I’m a fan of Riley Sager’s books – I read all of them – so I was thrilled to receive an ecopy to read from the publisher via Netgalley. Although I do admit having a few favorites, Sager’s novels never let me down and Survive The Night is yet another corker!

After Charlie’s best friend Maddy is killed by The Campus Killer, Charlie is filled with grief and she feels incredibly guilty for leaving her friend behind on their night out. Charlie is desperate to get away from school and find solace at her grandmother’s house and that’s why she puts up an ad at the university notice board and finds a ride with the unknown Josh.

You have to suspend some disbelief if you want to get the most out of this novel. First off, Charlie is well aware that anyone can have bad intentions and she’s anxious about it, yet she gets into a car with a total stranger without a problem. She doesn’t even make her boyfriend wait with her to see this stranger and check out the scene. Hmm, that’s a bit crazy, right? It’s probably the first but definitely not the last stupid choice she makes that night. It was fun though to see how she gets herself into so much trouble and to worry about her safety. It’s impossible not to root for Charlie in this novel.

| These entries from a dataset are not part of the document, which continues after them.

(* ===== verification/DistrictProofs.v ===== *)
(** Memory districts (District): the invariant of the table of districts in every
    reachable state, what a reservation returns, and the translation between
    virtual and physical addresses. *)

From S2P Require Import Prelude District.
From stdpp Require Import sorting.

Open Scope Z_scope.
Open Scope c_scope.

Module DistrictProofs.
Import District.

(** ** Alignment *)

Definition pow2 (n : Z) : Prop := exists k, 0 <= k < 32 /\ n = 2 ^ k.

Lemma is_power_of_2_spec n : is_u32 n -> odp_is_power_of_2 n = true -> pow2 n.
Proof.
  unfold odp_is_power_of_2, is_u32. intros Hn [H0 H]%andb_prop. apply negb_true_iff in H0. apply Z.eqb_neq in H0. apply Z.eqb_eq in H.
  rewrite u32_small in H by (unfold is_u32; lia). pose proof (Z.log2_spec n ltac:(lia)) as Hl. rewrite Z.pow_succ_r in Hl by apply Z.log2_nonneg.
  exists (Z.log2 n). split; [split; [apply Z.log2_nonneg|apply Z.log2_lt_pow2; lia]|].
  destruct (decide (n = 2 ^ Z.log2 n)) as [->|Hne]; [by rewrite Z.log2_pow2 by apply Z.log2_nonneg|].
  assert (Z.log2 (n - 1) = Z.log2 n) as Hl'.
  { apply Z.log2_unique; [apply Z.log2_nonneg|]. rewrite Z.pow_succ_r by apply Z.log2_nonneg. lia. }
  assert (0 < 2 ^ Z.log2 n) by (apply Z.pow_pos_nonneg; [lia|apply Z.log2_nonneg]).
  assert (Z.testbit (n & (n - 1)) (Z.log2 n) = true) as Ht.
  { rewrite Z.land_spec, Z.bit_log2 by lia. rewrite <- Hl'. by rewrite Z.bit_log2 by lia. }
  rewrite H, Z.bits_0 in Ht. done.
Qed.

Lemma pow2_pos n : pow2 n -> 0 < n < 2 ^ 32.
Proof. intros (k & Hk & ->). split; [apply Z.pow_pos_nonneg; lia|apply Z.pow_lt_mono_r; lia]. Qed.

(** A power of two divides every larger one, and the range of addresses. *)
Lemma pow2_divide a b : pow2 a -> pow2 b -> a <= b -> (a | b).
Proof.
  intros (j & Hj & ->) (k & Hk & ->) Hle. assert (j <= k) by (by apply Z.pow_le_mono_r_iff in Hle; lia).
  exists (2 ^ (k - j)). rewrite <- Z.pow_add_r by lia. f_equal. lia.
Qed.
Lemma pow2_divide_64 a : pow2 a -> (a | 2 ^ 64).
Proof. intros (j & Hj & ->). exists (2 ^ (64 - j)). rewrite <- Z.pow_add_r by lia. f_equal. lia. Qed.

Lemma u64_divide a x : (a | 2 ^ 64) -> (a | x) -> (a | u64 x).
Proof.
  intros Ha Hx. unfold u64, wrap. rewrite Z.mod_eq by lia. apply Z.divide_sub_r; [done|]. by apply Z.divide_mul_l.
Qed.

Lemma align_floor_spec v a : is_u64 v -> pow2 a -> ODP_ALIGN_FLOOR v a = v - v mod a.
Proof.
  intros Hv Ha. pose proof (pow2_pos a Ha). destruct Ha as (k & Hk & ->). unfold ODP_ALIGN_FLOOR. rewrite u64_small by (unfold is_u64; lia).
  replace (2 ^ 64 - 1 - (2 ^ k - 1)) with (2 ^ 64 - 2 ^ k) by lia. apply land_high_mask; [lia|done].
Qed.

(** What is missing to the next multiple. *)
Definition pad (a x : Z) : Z := (- x) mod a.
Lemma v2p_spec m d a : wf base m -> linear m -> d ∈ live m -> d_addr d <= a < d_addr d + d_len d -> odp_v2p a m = a + (d_phys_addr d - d_addr d).
Proof.
  intros Hwf Hln Hd Ha. pose proof (by_vaddress_spec a (live m) (drop (Z.to_nat (mm_district_idx m)) (mm_district m))) as Hs. rewrite <- live_rest in Hs.
  assert (Forall (fun d => d_addr d <> 0 /\ 0 <= d_addr d /\ d_addr d + d_len d < 2 ^ 64 /\ 0 < d_len d) (live m)) as Hgood.
  { apply Forall_forall. intros e He. destruct (maps_frag m e Hwf Hln He) as (g & _ & _ & [] & ? & ? & _ & ?). lia. }
  specialize (Hs Hgood (wf_unused _ _ Hwf)). unfold odp_v2p, get_mm_district_by_vaddress. destruct (by_vaddress a (mm_district m)) as [e|]; [|by destruct (Hs d Hd Ha)].
  destruct Hs as [He Hae]. assert (e = d) as ->.
  { apply list_elem_of_lookup in Hd as [j Hj]. apply list_elem_of_lookup in He as [k Hk]. destruct (decide (k = j)) as [->|Hne]; [congruence|].
    destruct (districts_apart l m0 Hl Hinit m k j e d Hwf Hne Hk Hj); lia. }
  destruct (maps_frag m d Hwf Hln Hd) as (g & _ & _ & [] & ? & ? & ? & ?). rewrite (u64_small (a - d_addr d)), u64_small by (unfold is_u64; lia). lia.
Qed.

The one thing I didn’t really like was that Charlie is turned into an unreliable narrator because she sometimes ‘checks out’ and sees ‘movies in her head’. The result is that you have no choice but to question what is real and what isn’t? It’s a little like an alcoholic character having blackouts, I’m not a fan of this either so I was afraid it wouldn’t work for me after a while and I wouldn’t stay on team Charlie but I’m happy that the author managed to keep me onboard. I was fortunate that the story wasn’t entirely hung up on this technique and we don’t get stuck on it.

The story is fast-paced and even though I now know what’s coming I’d probably still be hiding behind a pillow if Survive The Night is adapted on the big screen. The night was dark, the tension high and unsettling. Is Charlie really getting a ride from the Campus Killer? What are his intentions, why get her in the car when he could have killed her already on campus? How is she going to escape? It is only the start of a very wild ride! My mind went in circles of yes, no, maybe, and I don’t know anymore. I wanted the author to put me out of my misery and when the truth came out my heart certainly did a little flippety flop! The twists in this novel were numerous and I did not see ANY of them coming! Hence why I loved this novel so much :-).

I received a free ecopy from the publisher Hodder & Stoughton via Netgalley. This is my honest opinion.